Copy out every line holding the string "subst" from the records below.

SUPPLIED ENTRIES Start Marker

(** Two differences in a row, where the second creates nothing that the first
    knew, are their merge. *)
Lemma merge_exact m d d' : diff_exact m d → diff_exact (diff_apply m d) d' →
  (∀ i o, (i, o) ∈ inserts d' → m !! i = None ∧ i ∉ (inserts d).*1) →
  diff_apply (diff_apply m d) d' = diff_apply m (diff_merge d d') ∧ diff_exact m (diff_merge d d').
Proof.
  intros [[Hi Hd] [Hni Hnd]] [[Hi' Hd'] [Hni' Hnd']] Hnew.
  assert (∀ i, i ∈ (inserts d').*1 → i ∉ (inserts d).*1 ∧ i ∉ (deletes d).*1) as Hfresh.
  { intros i ([? o] & -> & [Hm Hx]%Hnew)%list_elem_of_fmap. split; [done|].
    intros ([? o'] & ? & Hy)%list_elem_of_fmap. cbn in *. subst. apply Hd in Hy.
    rewrite insert_all_notin in Hy by done. congruence. }
  assert (∀ i, i ∈ (deletes d').*1 → i ∉ (deletes d).*1) as Honce.
  { intros i ([? o] & -> & Hx%Hd')%list_elem_of_fmap Hy. cbn in *.
    destruct (decide (t ∈ (inserts d').*1)) as [Ht|Ht]; [by apply Hfresh in Ht as [_ ?]|].
    rewrite insert_all_notin in Hx by done. unfold diff_apply in Hx.
    rewrite remove_all_lookup, decide_True in Hx by done. done. }
  split.
  - unfold diff_apply, diff_merge. cbn [inserts deletes]. rewrite insert_all_app, remove_all_app.
    f_equal. apply insert_remove_comm. intros i Hx. by apply Hfresh.
  - split; [|unfold diff_merge; cbn [inserts deletes]; rewrite !fmap_app; split; apply NoDup_app; split_and!; try done;
      [intros i Hx Hy; by apply Hfresh in Hy as [? _]|intros i Hx Hy; by apply Honce in Hy]].
    split; cbn [inserts deletes diff_merge].
    + intros i o [?|?]%elem_of_app; [by apply (Hi i o)|by apply (Hnew i o)].
    + intros i o [Hx|Hx]%elem_of_app; rewrite insert_all_app.
      * rewrite insert_all_notin; [by apply Hd|]. intros Hy. apply Hfresh in Hy as [_ Hy].
        apply Hy, list_elem_of_fmap. by exists (i, o).
      * apply Hd' in Hx. destruct (decide (i ∈ (inserts d').*1)) as [Hy|Hy].
        -- by rewrite (insert_all_indep _ _ (diff_apply m d)).
        -- rewrite insert_all_notin in Hx |- * by done. unfold diff_apply in Hx.
           rewrite remove_all_lookup in Hx. by case_decide.
Qed.

(** Each transaction fits when its turn comes. *)
Fixpoint block_fits (txs : list (bool * LedgerTx)) s : Prop :=
  match txs with
  | [] => True
  | t :: txs' => tx_fits t.2 s ∧ block_fits txs' (run_tx t s).2
  end.

Lemma run_txs_spec m txs d s :
  stake_ok s → block_fits txs s → utxo_set (utxo s) = diff_apply m d → diff_exact m d →
  NoDup (lt_hash ∘ snd <$> txs) →
  (∀ t n, t ∈ txs → m !! mkInput (lt_hash t.2) n = None) →
  (∀ t i o, t ∈ txs → (i, o) ∈ inserts d → transaction_id i ≠ lt_hash t.2) →
  let '(d', s') := run_txs txs d s in
  stake_ok s' ∧ utxo_set (utxo s') = diff_apply m d' ∧ diff_exact m d' ∧ diff_seq (utxo s') = diff_seq (utxo s).
Proof.
  revert d s. induction txs as [|t txs IH]; intros d s Hst Hfit Eset Hex Hnd Hm Hdone; [done|].
  destruct Hfit as [Hf Hfit]. cbn [run_txs]. pose proof (run_tx_spec t s Hst Hf) as (E1 & E2 & E3 & E4).
  pose proof (run_tx_hash t s) as Hh. destruct (run_tx t s) as [d1 s1]. cbn [fst snd] in *.
  cbn in Hnd. apply NoDup_cons in Hnd as [Hnot Hnd].
  rewrite Eset in E1, E2.
  destruct (merge_exact m d d1 Hex E2) as [Ea Hex'].
  { intros i o Hi. pose proof (Hh i o Hi) as Et. split.
    - destruct i as [h n]. cbn in Et. subst h. apply Hm. constructor.
    - intros ([? o'] & ? & Hx)%list_elem_of_fmap. cbn in *. subst.
      apply (Hdone t _ _ ltac:(constructor) Hx). done. }
  specialize (IH (diff_merge d d1) s1 E3 Hfit). rewrite E1, Ea in IH.
  destruct (run_txs txs (diff_merge d d1) s1) as [d' s'].
  destruct IH as (? & ? & ? & ?); [done..| | |].
  - intros t' n Ht. apply Hm. by constructor.
  - intros t' i o Ht [Hi|Hi]%elem_of_app; [apply (Hdone t' i o); [by constructor|done]|].
    rewrite (Hh i o Hi). intros E. apply Hnot, list_elem_of_fmap. exists t'. by split.
  - split_and!; [done..|congruence].
Qed.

SUPPLIED ENTRIES End Marker

» **FINAL ANSWER**:
    intros ([? o'] & ? & Hy)%list_elem_of_fmap. cbn in *. subst. apply Hd in Hy.
    - destruct i as [h n]. cbn in Et. subst h. apply Hm. constructor.
    - intros ([? o'] & ? & Hx)%list_elem_of_fmap. cbn in *. subst.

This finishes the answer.